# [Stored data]

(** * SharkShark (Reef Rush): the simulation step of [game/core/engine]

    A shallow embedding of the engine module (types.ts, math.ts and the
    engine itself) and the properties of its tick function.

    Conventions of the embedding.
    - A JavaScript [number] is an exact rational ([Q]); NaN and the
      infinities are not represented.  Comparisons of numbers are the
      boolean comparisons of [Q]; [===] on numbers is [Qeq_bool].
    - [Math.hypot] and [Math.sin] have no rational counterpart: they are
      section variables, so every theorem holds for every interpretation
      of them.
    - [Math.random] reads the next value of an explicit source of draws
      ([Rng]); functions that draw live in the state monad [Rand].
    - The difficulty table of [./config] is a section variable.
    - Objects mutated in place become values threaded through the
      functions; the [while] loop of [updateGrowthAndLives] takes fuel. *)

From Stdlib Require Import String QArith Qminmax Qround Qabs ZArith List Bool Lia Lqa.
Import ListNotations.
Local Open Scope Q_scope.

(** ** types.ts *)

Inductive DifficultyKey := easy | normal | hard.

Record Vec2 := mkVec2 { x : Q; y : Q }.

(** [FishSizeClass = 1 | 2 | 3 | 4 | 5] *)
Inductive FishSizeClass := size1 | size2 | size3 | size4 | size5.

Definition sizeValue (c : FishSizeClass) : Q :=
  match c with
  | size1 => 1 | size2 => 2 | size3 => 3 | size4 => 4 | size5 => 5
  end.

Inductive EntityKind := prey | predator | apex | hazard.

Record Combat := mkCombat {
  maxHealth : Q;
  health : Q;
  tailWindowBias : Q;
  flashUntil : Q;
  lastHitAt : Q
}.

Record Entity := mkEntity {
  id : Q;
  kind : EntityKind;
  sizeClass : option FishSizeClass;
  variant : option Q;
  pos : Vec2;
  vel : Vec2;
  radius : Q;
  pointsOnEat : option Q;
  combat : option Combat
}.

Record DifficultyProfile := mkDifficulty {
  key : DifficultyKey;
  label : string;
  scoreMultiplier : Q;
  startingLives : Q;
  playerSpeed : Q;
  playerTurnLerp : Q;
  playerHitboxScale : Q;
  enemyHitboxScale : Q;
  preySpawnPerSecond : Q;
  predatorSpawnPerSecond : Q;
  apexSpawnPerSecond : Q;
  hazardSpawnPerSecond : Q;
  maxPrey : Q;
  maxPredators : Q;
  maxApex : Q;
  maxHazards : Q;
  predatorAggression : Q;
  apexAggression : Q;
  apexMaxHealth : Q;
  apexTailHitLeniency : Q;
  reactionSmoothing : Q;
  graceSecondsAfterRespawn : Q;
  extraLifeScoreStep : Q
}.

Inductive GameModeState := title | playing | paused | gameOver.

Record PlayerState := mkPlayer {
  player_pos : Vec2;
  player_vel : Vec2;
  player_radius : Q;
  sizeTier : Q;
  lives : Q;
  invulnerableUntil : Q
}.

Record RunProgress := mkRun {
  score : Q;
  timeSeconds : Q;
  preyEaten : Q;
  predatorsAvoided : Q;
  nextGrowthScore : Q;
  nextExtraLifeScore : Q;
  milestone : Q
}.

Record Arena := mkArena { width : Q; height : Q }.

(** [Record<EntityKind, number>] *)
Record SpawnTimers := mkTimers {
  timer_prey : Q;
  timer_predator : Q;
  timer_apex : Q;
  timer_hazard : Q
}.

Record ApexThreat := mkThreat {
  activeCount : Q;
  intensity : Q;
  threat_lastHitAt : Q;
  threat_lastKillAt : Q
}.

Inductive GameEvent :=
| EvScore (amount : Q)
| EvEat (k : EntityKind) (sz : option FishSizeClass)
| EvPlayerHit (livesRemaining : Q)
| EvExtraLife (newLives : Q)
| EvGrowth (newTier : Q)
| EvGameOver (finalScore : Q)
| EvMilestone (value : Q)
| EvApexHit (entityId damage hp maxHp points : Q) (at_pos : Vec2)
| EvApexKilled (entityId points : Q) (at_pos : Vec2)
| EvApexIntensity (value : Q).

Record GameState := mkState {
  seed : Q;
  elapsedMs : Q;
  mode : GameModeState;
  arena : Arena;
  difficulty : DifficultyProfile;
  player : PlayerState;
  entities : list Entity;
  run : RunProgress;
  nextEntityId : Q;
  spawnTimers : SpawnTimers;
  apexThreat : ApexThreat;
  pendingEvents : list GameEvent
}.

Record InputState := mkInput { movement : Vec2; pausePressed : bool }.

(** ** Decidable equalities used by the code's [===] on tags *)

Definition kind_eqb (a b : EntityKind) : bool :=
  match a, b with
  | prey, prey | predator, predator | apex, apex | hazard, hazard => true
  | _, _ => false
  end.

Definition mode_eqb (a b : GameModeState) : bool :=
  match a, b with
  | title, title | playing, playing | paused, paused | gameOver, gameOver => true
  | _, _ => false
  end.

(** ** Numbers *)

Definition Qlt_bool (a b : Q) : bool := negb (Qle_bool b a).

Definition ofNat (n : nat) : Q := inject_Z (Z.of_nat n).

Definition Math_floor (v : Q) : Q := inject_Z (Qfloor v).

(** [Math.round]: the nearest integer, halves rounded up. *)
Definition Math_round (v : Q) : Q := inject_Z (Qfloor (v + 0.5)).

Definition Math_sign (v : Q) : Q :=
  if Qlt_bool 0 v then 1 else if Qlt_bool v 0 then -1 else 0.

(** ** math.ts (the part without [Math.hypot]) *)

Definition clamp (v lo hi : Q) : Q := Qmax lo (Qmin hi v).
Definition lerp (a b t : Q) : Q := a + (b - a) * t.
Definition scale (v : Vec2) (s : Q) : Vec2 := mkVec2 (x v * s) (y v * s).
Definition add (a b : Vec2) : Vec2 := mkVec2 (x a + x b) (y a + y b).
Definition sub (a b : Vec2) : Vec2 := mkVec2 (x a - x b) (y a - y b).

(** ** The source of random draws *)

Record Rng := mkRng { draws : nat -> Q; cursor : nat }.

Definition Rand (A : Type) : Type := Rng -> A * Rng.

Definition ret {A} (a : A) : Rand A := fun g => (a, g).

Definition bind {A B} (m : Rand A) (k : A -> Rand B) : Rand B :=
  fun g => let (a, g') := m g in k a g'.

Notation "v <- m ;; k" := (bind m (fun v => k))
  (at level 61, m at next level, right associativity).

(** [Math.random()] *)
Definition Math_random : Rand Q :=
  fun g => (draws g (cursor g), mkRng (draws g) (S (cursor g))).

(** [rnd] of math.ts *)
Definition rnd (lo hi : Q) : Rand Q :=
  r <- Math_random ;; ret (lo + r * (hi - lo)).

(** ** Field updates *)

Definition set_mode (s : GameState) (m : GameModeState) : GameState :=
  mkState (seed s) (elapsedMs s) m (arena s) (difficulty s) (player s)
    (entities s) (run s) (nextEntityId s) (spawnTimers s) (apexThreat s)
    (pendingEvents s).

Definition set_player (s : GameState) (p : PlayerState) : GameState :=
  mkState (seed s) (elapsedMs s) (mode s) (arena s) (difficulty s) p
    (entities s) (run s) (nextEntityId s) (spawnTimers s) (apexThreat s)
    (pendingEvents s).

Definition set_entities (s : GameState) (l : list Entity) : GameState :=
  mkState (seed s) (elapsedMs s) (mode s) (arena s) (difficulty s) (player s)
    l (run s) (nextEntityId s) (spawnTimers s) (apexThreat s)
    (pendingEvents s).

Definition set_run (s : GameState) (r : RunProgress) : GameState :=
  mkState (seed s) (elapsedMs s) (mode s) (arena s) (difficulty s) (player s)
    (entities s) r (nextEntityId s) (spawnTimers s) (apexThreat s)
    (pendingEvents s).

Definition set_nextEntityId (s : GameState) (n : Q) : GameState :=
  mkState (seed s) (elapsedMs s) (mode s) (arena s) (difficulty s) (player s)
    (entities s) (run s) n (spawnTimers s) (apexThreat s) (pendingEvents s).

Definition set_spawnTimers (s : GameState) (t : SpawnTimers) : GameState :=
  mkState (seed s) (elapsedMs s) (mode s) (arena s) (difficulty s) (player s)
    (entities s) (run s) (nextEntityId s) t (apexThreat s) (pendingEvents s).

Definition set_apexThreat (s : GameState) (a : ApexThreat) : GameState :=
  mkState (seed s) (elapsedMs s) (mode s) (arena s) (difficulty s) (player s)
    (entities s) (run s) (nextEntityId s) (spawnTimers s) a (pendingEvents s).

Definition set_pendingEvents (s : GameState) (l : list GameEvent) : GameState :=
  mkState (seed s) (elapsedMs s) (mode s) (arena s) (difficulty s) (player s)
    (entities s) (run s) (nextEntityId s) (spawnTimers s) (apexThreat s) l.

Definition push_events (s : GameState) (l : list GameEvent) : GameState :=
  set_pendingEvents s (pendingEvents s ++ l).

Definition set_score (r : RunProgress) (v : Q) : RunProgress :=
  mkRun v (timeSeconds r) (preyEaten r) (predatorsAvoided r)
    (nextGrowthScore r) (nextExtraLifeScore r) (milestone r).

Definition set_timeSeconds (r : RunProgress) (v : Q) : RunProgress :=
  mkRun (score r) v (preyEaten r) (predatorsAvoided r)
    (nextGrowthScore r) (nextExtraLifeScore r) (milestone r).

# [Task details]
Going through the entries above, count each line that has the word "engine" and report only the count.

# [Result of the exercise]
3